> [What you should do]: Return all lines in the data where the string "Lemma" can be found.

[Recorded data]
+ + +

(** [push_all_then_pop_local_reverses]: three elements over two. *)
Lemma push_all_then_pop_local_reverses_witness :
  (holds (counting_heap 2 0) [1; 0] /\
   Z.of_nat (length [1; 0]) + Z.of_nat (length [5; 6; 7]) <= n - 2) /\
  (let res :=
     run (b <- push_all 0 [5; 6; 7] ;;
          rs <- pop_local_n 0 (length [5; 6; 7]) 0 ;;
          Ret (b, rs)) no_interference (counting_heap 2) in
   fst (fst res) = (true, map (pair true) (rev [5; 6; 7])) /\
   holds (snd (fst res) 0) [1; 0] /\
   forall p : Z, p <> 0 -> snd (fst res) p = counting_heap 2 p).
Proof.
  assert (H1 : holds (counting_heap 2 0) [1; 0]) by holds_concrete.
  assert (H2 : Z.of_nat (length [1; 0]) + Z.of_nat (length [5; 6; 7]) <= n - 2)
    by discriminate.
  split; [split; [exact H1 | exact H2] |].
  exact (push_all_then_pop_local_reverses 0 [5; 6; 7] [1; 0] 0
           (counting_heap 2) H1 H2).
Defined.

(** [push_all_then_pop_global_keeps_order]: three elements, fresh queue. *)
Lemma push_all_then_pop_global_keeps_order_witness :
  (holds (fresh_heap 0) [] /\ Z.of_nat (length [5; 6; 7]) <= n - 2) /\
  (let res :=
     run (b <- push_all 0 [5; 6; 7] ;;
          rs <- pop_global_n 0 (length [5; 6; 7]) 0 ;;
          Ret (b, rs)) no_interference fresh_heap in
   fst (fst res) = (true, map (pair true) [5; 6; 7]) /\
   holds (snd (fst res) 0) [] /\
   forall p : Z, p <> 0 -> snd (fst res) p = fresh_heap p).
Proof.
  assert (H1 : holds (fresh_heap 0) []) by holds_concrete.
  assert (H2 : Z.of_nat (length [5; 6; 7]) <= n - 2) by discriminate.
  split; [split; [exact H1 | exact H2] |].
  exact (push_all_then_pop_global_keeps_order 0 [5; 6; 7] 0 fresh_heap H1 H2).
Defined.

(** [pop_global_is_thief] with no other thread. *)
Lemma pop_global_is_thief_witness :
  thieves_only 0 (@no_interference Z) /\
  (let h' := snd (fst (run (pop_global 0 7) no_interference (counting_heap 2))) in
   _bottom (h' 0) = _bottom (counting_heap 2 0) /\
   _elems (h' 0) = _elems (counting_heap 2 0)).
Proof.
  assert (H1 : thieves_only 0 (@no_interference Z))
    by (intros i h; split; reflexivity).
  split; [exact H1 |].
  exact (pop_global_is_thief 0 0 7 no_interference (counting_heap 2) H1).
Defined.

+ + +

> [Your response]:
Lemma push_all_then_pop_local_reverses_witness :
Lemma push_all_then_pop_global_keeps_order_witness :
Lemma pop_global_is_thief_witness :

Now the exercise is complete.